• What you will do: In the records below, find the line with "nested (Show DashboardPage)" and the line with "(mkAvailableSlotsState (Some l)"; return exactly those lines and every line between them.

(Data extracted from a collection)

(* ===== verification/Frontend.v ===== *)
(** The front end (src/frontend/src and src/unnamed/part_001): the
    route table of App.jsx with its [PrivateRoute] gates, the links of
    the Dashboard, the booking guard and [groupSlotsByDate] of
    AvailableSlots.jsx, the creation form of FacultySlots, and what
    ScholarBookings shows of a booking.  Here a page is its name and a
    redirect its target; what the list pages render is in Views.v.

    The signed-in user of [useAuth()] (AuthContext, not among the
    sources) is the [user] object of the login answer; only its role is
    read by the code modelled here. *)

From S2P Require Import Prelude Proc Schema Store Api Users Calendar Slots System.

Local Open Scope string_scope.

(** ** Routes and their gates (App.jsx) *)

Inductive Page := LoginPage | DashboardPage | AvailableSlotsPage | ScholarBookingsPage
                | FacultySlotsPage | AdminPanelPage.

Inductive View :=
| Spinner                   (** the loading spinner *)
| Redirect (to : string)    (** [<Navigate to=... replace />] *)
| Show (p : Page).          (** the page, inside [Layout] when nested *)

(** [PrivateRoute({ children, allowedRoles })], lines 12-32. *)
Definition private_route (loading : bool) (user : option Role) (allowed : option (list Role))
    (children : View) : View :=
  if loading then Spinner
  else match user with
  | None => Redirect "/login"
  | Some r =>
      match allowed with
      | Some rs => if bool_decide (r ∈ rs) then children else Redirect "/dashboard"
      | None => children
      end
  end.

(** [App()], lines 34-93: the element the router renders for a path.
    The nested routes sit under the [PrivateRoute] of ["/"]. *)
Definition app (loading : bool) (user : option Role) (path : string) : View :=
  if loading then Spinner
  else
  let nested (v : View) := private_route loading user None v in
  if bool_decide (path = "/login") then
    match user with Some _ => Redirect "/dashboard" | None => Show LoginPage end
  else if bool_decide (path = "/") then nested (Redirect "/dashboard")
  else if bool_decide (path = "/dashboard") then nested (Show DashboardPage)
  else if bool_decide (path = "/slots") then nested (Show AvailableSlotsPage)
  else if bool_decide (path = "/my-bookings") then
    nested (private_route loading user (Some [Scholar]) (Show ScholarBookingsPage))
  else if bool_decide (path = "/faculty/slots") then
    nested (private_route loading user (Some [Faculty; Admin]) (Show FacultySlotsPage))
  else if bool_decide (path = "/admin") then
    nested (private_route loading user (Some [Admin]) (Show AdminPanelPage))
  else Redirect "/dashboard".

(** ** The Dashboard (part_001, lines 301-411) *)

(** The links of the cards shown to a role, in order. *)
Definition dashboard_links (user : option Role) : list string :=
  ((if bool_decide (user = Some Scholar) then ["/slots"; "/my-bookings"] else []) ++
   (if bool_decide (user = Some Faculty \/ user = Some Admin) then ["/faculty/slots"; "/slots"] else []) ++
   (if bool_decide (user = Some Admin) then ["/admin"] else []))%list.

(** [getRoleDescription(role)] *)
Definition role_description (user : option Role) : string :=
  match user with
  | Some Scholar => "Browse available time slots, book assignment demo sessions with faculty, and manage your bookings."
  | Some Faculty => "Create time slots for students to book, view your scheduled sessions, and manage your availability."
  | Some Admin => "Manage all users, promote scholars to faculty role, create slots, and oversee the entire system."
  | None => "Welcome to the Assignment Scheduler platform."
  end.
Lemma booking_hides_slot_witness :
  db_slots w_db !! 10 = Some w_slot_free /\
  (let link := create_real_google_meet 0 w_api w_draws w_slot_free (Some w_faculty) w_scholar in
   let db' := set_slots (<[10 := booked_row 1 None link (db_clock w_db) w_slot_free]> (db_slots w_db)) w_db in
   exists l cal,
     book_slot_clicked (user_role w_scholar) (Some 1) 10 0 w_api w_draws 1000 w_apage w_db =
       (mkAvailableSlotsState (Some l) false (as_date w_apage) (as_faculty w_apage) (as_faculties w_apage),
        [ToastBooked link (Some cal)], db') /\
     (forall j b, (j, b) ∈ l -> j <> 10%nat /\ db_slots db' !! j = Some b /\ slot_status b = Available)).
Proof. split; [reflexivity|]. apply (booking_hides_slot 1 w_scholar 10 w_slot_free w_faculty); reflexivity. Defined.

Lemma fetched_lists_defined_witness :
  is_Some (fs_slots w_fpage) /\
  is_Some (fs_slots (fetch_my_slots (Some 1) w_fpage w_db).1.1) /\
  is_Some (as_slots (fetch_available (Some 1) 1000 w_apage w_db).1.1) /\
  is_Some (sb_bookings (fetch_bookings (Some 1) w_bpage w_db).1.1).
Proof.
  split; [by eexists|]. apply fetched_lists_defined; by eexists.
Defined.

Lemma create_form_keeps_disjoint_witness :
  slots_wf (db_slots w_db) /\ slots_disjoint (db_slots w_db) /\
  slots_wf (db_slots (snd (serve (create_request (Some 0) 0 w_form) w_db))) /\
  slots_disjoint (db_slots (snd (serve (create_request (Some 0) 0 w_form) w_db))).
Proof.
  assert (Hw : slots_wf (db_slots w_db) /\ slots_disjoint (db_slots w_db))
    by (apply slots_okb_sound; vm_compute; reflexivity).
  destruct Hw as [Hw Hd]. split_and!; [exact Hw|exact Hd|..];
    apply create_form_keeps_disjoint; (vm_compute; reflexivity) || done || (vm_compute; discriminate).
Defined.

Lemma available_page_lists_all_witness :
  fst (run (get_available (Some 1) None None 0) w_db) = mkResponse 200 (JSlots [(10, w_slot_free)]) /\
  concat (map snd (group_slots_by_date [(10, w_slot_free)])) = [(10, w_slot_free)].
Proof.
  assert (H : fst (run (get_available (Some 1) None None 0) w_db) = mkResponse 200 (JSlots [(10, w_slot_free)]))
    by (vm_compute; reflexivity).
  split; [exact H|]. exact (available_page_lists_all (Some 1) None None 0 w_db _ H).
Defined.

• Your solution:
  else if bool_decide (path = "/dashboard") then nested (Show DashboardPage)
  else if bool_decide (path = "/slots") then nested (Show AvailableSlotsPage)
  else if bool_decide (path = "/my-bookings") then
    nested (private_route loading user (Some [Scholar]) (Show ScholarBookingsPage))
  else if bool_decide (path = "/faculty/slots") then
    nested (private_route loading user (Some [Faculty; Admin]) (Show FacultySlotsPage))
  else if bool_decide (path = "/admin") then
    nested (private_route loading user (Some [Admin]) (Show AdminPanelPage))
  else Redirect "/dashboard".

(** ** The Dashboard (part_001, lines 301-411) *)

(** The links of the cards shown to a role, in order. *)
Definition dashboard_links (user : option Role) : list string :=
  ((if bool_decide (user = Some Scholar) then ["/slots"; "/my-bookings"] else []) ++
   (if bool_decide (user = Some Faculty \/ user = Some Admin) then ["/faculty/slots"; "/slots"] else []) ++
   (if bool_decide (user = Some Admin) then ["/admin"] else []))%list.

(** [getRoleDescription(role)] *)
Definition role_description (user : option Role) : string :=
  match user with
  | Some Scholar => "Browse available time slots, book assignment demo sessions with faculty, and manage your bookings."
  | Some Faculty => "Create time slots for students to book, view your scheduled sessions, and manage your availability."
  | Some Admin => "Manage all users, promote scholars to faculty role, create slots, and oversee the entire system."
  | None => "Welcome to the Assignment Scheduler platform."
  end.
Lemma booking_hides_slot_witness :
  db_slots w_db !! 10 = Some w_slot_free /\
  (let link := create_real_google_meet 0 w_api w_draws w_slot_free (Some w_faculty) w_scholar in
   let db' := set_slots (<[10 := booked_row 1 None link (db_clock w_db) w_slot_free]> (db_slots w_db)) w_db in
   exists l cal,
     book_slot_clicked (user_role w_scholar) (Some 1) 10 0 w_api w_draws 1000 w_apage w_db =
       (mkAvailableSlotsState (Some l) false (as_date w_apage) (as_faculty w_apage) (as_faculties w_apage),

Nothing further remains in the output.